*** Block opens ***

(** What may follow a clause. *)
Definition boundary (r : text) : Prop := match r with c :: _ => is_space c = true | [] => True end.

Definition split_word (keyword : text) : Prop := keyword = AND \/ keyword = OR.

Lemma no_letter keyword c a : split_word keyword -> upper_ascii c <> 65 -> upper_ascii c <> 79 ->
  no_separator keyword (c :: a).
Proof.
  intros Hk H1 H2. unfold no_separator. destruct Hk as [-> | ->].
  - change AND with (65 :: lit "ND"). by rewrite strip_word_head.
  - change OR with (79 :: lit "R"). by rewrite strip_word_head.
Qed.

(** ** The parts of a clause *)

Definition wordy (c : Z) : Prop := plain c /\ is_gap c = false /\ is_space c = false.

Lemma wordy_solid a : a <> [] -> Forall wordy a -> solid a.
Proof. intros Hne H. destruct H as [|c a (_ & _ & Hs)]; [done|exact Hs]. Qed.

Lemma cased_wordy w a : Forall (fun x => 65 <= x <= 90) w -> cased w a -> Forall wordy a.
Proof.
  intros Hw <-. rewrite Forall_map in Hw. eapply Forall_impl; [exact Hw|]. intros c. cbv beta.
  unfold wordy, plain, upper_ascii, is_quote, is_gap, is_space. destruct ((97 <=? c) && (c <=? 122)) eqn:E; lia.
Qed.

Ltac letters := vm_compute; repeat first [constructor | done].

Lemma keyword_wordy keyword a : split_word keyword -> cased keyword a -> Forall wordy a /\ a <> [].
Proof.
  intros Hk Ha. split; [|by destruct Hk as [-> | ->], a].
  eapply cased_wordy; [|exact Ha]. destruct Hk as [-> | ->]; letters.
Qed.

Lemma wordy_spaced a : Forall wordy a -> Forall (fun c => plain c /\ is_gap c = false) a.
Proof. intros H. eapply Forall_impl; [exact H|]. by intros c (H1 & H2 & _). Qed.

Lemma bare_wordy v : Forall (fun c => bare_char c = true) v -> Forall wordy v.
Proof.
  intros H. eapply Forall_impl; [exact H|]. intros c (Hs & Hq & H1 & H2 & Hg)%bare_char_facts. by split_and!.
Qed.

Lemma key_wordy key : key_text key -> Forall wordy key.
Proof.
  intros [_ H]. eapply Forall_impl; [exact H|]. intros c (Hs & Hq & H1 & H2 & Hg)%key_char_facts. by split_and!.
Qed.

Lemma spaces_plain g : spaces g -> Forall plain g.
Proof.
  intros H. eapply Forall_impl; [exact H|]. intros c. cbv beta. unfold plain, is_quote, is_space. lia.
Qed.

(** A bare value is no keyword. *)
Lemma bare_no_separator keyword v r : split_word keyword -> Forall wordy v -> ~ cased keyword v -> boundary r ->
  no_separator keyword (v ++ r).
Proof.
  intros Hk Hv Hn Hr. unfold no_separator. destruct (strip_word keyword (v ++ r)) as [rest|] eqn:E; [|done].
  apply strip_word_inv in E as (a' & E & Ha). cbn. destruct (keyword_wordy keyword a' Hk Ha) as [Hw _].
  apply app_eq_inv in E as [(k & -> & ->)|(k & -> & ->)]; (destruct k as [|x k]; [by rewrite ?app_nil_r in *|]).
  - apply Forall_app in Hv as [_ [(_ & _ & Hx) _]%Forall_cons]. cbn. by rewrite Hx.
  - apply Forall_app in Hw as [_ [(_ & _ & Hx) _]%Forall_cons]. cbn in Hr. by rewrite Hr in Hx.
Qed.
(* ===== verification/DashPlan.v ===== *)
(** * The request of a tile

    Whatever its stored params and its variables hold, a planned request asks
    for the window of the tile and never for a wider one. *)

From Stdlib Require Import Ascii String.
From stdpp Require Import prelude list.
From Stdlib Require Import ZArith Lia.
From S2P Require Import Prelude.
From S2P Require Import JsNum.
From S2P Require Import JsString.
From S2P Require Import WarehouseTime.
From S2P Require Import QueryWindow.
From S2P Require Import IngestSha256.
From S2P Require Import IngestRegex.
From S2P Require Import JsUnits.
From S2P Require Import QueryRunner.
From S2P Require Import QueryLadder.
From S2P Require Import DashVariables.

Open Scope Z_scope.
Local Open Scope maple_scope.

(** ** Properties of params *)

Lemma get_entries (f : text -> param -> param) k m :
  map_get k (List.filter (fun e => own_key e.1) (List.map (fun '(k, v) => (k, f k v)) m)) =
  if own_key k then f k <$> map_get k m else None.
Proof.
  induction m as [|[k' v] m IH]; cbn; [by destruct (own_key k)|].
  destruct (decide (k = k')) as [->|Hne].
  - destruct (own_key k') eqn:E; cbn; [by rewrite decide_True|exact IH].
  - destruct (own_key k') eqn:E; cbn; [by rewrite decide_False, IH|exact IH].
Qed.

Lemma get_macros params startTime endTime k :
  map_get k (interpolateTimeMacros params startTime endTime) =
  if own_key k then time_macro startTime endTime <$> map_get k params else None.
Proof. exact (get_entries (fun _ => time_macro startTime endTime) k params). Qed.

Lemma get_interpolated escape params values k :
  map_get k (interpolateWidgetParams escape params values) =
  if own_key k then walk escape (Some k) values <$> map_get k params else None.
Proof. exact (get_entries (fun k => walk escape (Some k) values) k params). Qed.

(** ** Plans *)

Section Plan.
Context (escapeClickHouseString : text -> text) (date_parse : string -> option Z) (zone : Z -> ZonedDateParts).

Notation plan := (planWidgetRequest escapeClickHouseString date_parse zone).

(** The params a request is planned from. *)
Definition planned_params (input : PlanWidgetRequestInput) (window : string * string) : list (text * param) :=
  let withMacros :=
    interpolateTimeMacros (with_window input window) (utf16_units window.1) (utf16_units window.2) in
  match pi_variableValues input with
  | None => withMacros
  | Some values => interpolateWidgetParams escapeClickHouseString withMacros values
  end.

Lemma plan_cases input ep params window over : plan input = PlannedWidgetRequest ep params window over ->
  widget_window date_parse zone input = Some window /\ ep = pi_endpoint input /\ params = planned_params input window /\
  isMetricNotSelected ep params = false /\
  over = bool_decide (ep ∈ LIST_ENDPOINTS) &&
         match window_ms date_parse window with Some ms => MAX_LIST_RANGE_SECONDS * 1000 <? ms | None => false end.
Proof.
  unfold planWidgetRequest. destruct (widget_window _ _ _) as [w|]; [|done]. fold (planned_params input w).
  destruct (isMetricNotSelected _ _) eqn:E; [done|]. by intros [= <- <- <- <-].
Qed.

(** A value that neither a macro nor a variable changes. *)
Definition settled (key : text) (v : param) : Prop :=
  (forall s e, time_macro s e v = v) /\ forall values, walk escapeClickHouseString (Some key) values v = v.

Lemma planned_get input window k v : own_key k = true -> map_get k (with_window input window) = Some v -> settled k v ->
  map_get k (planned_params input window) = Some v.
Proof.
  intros Hk Hv [Hm Hw]. unfold planned_params.
  destruct (pi_variableValues input) as [values|]; rewrite ?get_interpolated, get_macros, Hk, Hv; cbn; by rewrite Hm, ?Hw.
Qed.

Lemma settled_text key t : 36 ∉ t -> settled key (PText t).
Proof.
  intros Ht. split.
  - intros s e. cbn [time_macro].
    rewrite !bool_decide_false; [done|intros ->..]; apply Ht, (bool_decide_unpack _); by vm_compute.
  - intros values. cbn [walk]. unfold interpolateString.
    destruct (existsb (fun c => c =? 36) t) eqn:E; [|done]. exfalso. apply Ht.
    apply existsb_exists in E as (c & Hc & ->%Z.eqb_eq). by apply list_elem_of_In.
Qed.

Lemma settled_strategy key : settled key WIDGET_FETCH_STRATEGY.
Proof. split; [done|]. intros values. by vm_compute. Qed.

Lemma window_params input window :
  map_get (lit "startTime") (with_window input window) = Some (PText (utf16_units window.1)) /\
  map_get (lit "endTime") (with_window input window) = Some (PText (utf16_units window.2)) /\
  map_get (lit "strategy") (with_window input window) = Some WIDGET_FETCH_STRATEGY.
Proof.
  assert (lit "endTime" <> lit "startTime" /\ lit "endTime" <> lit "strategy" /\ lit "startTime" <> lit "strategy" /\
          lit "maxDataPoints" <> lit "strategy") as (H1 & H2 & H3 & H4) by (split_and!; by vm_compute).
  unfold with_window. revert H1 H2 H3 H4. generalize (lit "startTime") (lit "endTime") (lit "strategy") (lit "maxDataPoints").
  intros s e st m H1 H2 H3 H4. split_and!; [by rewrite map_get_set_ne, map_get_set_eq|by rewrite map_get_set_eq|].
  rewrite !map_get_set_ne by done.
  destruct (pi_maxDataPoints input); [case_bool_decide; [rewrite map_get_set_ne by done|]|]; by rewrite map_get_set_eq.
Qed.

(** C30: The request of a tile keeps its window. Whatever the stored params and
    the values of the variables hold, a strategy or a window of their own
    included, a planned request carries the window of the tile, or of the board,
    and the strategy that forbids widening, with which a query set runs over
    that window alone; a list endpoint that is not flagged spans at most a week;
    and no enabled metrics query without a metric is sent. *)
Theorem planned_tile_keeps_window input ep params window over :
  plan input = PlannedWidgetRequest ep params window over ->
  36 ∉ utf16_units window.1 -> 36 ∉ utf16_units window.2 ->
  widget_window date_parse zone input = Some window /\
  map_get (lit "startTime") params = Some (PText (utf16_units window.1)) /\
  map_get (lit "endTime") params = Some (PText (utf16_units window.2)) /\
  map_get (lit "strategy") params = Some (PObj [(lit "enableEmptyRangeFallback", PBool false)]) /\
  (forall windowSeconds maxRange base allowFallback,
     buildExecutionWindows date_parse window.1 window.2
       (fallbackStrategyFromWire (Some {| wf_enableEmptyRangeFallback := Some false;
          wf_fallbackWindowSeconds := windowSeconds; wf_maxFallbackRangeSeconds := maxRange |}) base) allowFallback =
     [requested window.1 window.2]) /\
  (ep ∈ LIST_ENDPOINTS -> over = false -> forall ms, window_ms date_parse window = Some ms -> ms <= 7 * 86400000) /\
  (forall queries query, ep ∈ QUERY_SET_ENDPOINTS -> map_get (lit "queries") params = Some (PList queries) ->
     query ∈ queries -> blank_metric_query query = false).
Proof.
  intros Hplan H1 H2. destruct (plan_cases _ _ _ _ _ Hplan) as (Hw & -> & -> & Hmetric & ->).
  destruct (window_params input window) as (Hs & He & Hst).
  split; [done|]. split; [by apply planned_get, settled_text|]. split; [by apply planned_get, settled_text|].
  split; [by apply planned_get, settled_strategy|]. split_and!.
  - intros ws mr base allow. unfold buildExecutionWindows. cbn [fallbackStrategyFromWire resolveFallbackStrategy fs_enabled].
    destruct (parseWarehouseDateTime date_parse window.1) as [s|], (parseWarehouseDateTime date_parse window.2) as [e|]; try done.
    cbn. rewrite orb_true_r. by destruct (e <=? s).
  - intros Hin Hover ms Hms. rewrite bool_decide_true, Hms in Hover by done. cbn [andb] in Hover.
    apply Z.ltb_ge in Hover. exact Hover.
  - intros queries query Hin Hq Hqq. unfold isMetricNotSelected in Hmetric. rewrite bool_decide_true, Hq in Hmetric by done.
    by apply (existsb_false blank_metric_query queries).
Qed.
End Plan.

(** A tile whose params carry a strategy of their own, on the board's window. *)
Definition tile : PlanWidgetRequestInput :=
  {| pi_endpoint := lit "list_logs";
     pi_params := [(lit "strategy", PText (lit "wide")); (lit "service", PText (lit "$svc"))];
     pi_dashboardWindow := ("2026-08-25 10:00:00", "2026-08-25 11:00:00")%string; pi_widgetTimeRange := None;
     pi_variableValues := Some [(lit "svc", chosen "api")]; pi_maxDataPoints := None; pi_nowMs := 0; pi_snap := true |}.

Lemma planned_tile_keeps_window_witness :
  exists params, planWidgetRequest id rfc3339_parse utc_parts tile =
      PlannedWidgetRequest (lit "list_logs") params ("2026-08-25 10:00:00", "2026-08-25 11:00:00")%string false /\
    map_get (lit "service") params = Some (PText (lit "api")) /\
    map_get (lit "strategy") params = Some (PObj [(lit "enableEmptyRangeFallback", PBool false)]).
Proof.
  assert (planWidgetRequest id rfc3339_parse utc_parts tile =
    PlannedWidgetRequest (lit "list_logs") (planned_params id tile (pi_dashboardWindow tile)) (pi_dashboardWindow tile) false)
    as E by by vm_compute.
  exists (planned_params id tile (pi_dashboardWindow tile)). split; [exact E|]. split; [by vm_compute|].
  refine (proj1 (proj2 (proj2 (proj2 (planned_tile_keeps_window id rfc3339_parse utc_parts tile _ _ _ _ E _ _)))));
    apply (bool_decide_unpack _); by vm_compute.
Defined.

*** Block closes ***

(Your instructions) In the records above, the line with "query ∈ queries" marks the start and the line with "pi_widgetTimeRange := None;" marks the end; copy that stretch exactly, both lines included, and nothing else.

(Result of this exercise)
     query ∈ queries -> blank_metric_query query = false).
Proof.
  intros Hplan H1 H2. destruct (plan_cases _ _ _ _ _ Hplan) as (Hw & -> & -> & Hmetric & ->).
  destruct (window_params input window) as (Hs & He & Hst).
  split; [done|]. split; [by apply planned_get, settled_text|]. split; [by apply planned_get, settled_text|].
  split; [by apply planned_get, settled_strategy|]. split_and!.
  - intros ws mr base allow. unfold buildExecutionWindows. cbn [fallbackStrategyFromWire resolveFallbackStrategy fs_enabled].
    destruct (parseWarehouseDateTime date_parse window.1) as [s|], (parseWarehouseDateTime date_parse window.2) as [e|]; try done.
    cbn. rewrite orb_true_r. by destruct (e <=? s).
  - intros Hin Hover ms Hms. rewrite bool_decide_true, Hms in Hover by done. cbn [andb] in Hover.
    apply Z.ltb_ge in Hover. exact Hover.
  - intros queries query Hin Hq Hqq. unfold isMetricNotSelected in Hmetric. rewrite bool_decide_true, Hq in Hmetric by done.
    by apply (existsb_false blank_metric_query queries).
Qed.
End Plan.

(** A tile whose params carry a strategy of their own, on the board's window. *)
Definition tile : PlanWidgetRequestInput :=
  {| pi_endpoint := lit "list_logs";
     pi_params := [(lit "strategy", PText (lit "wide")); (lit "service", PText (lit "$svc"))];
     pi_dashboardWindow := ("2026-08-25 10:00:00", "2026-08-25 11:00:00")%string; pi_widgetTimeRange := None;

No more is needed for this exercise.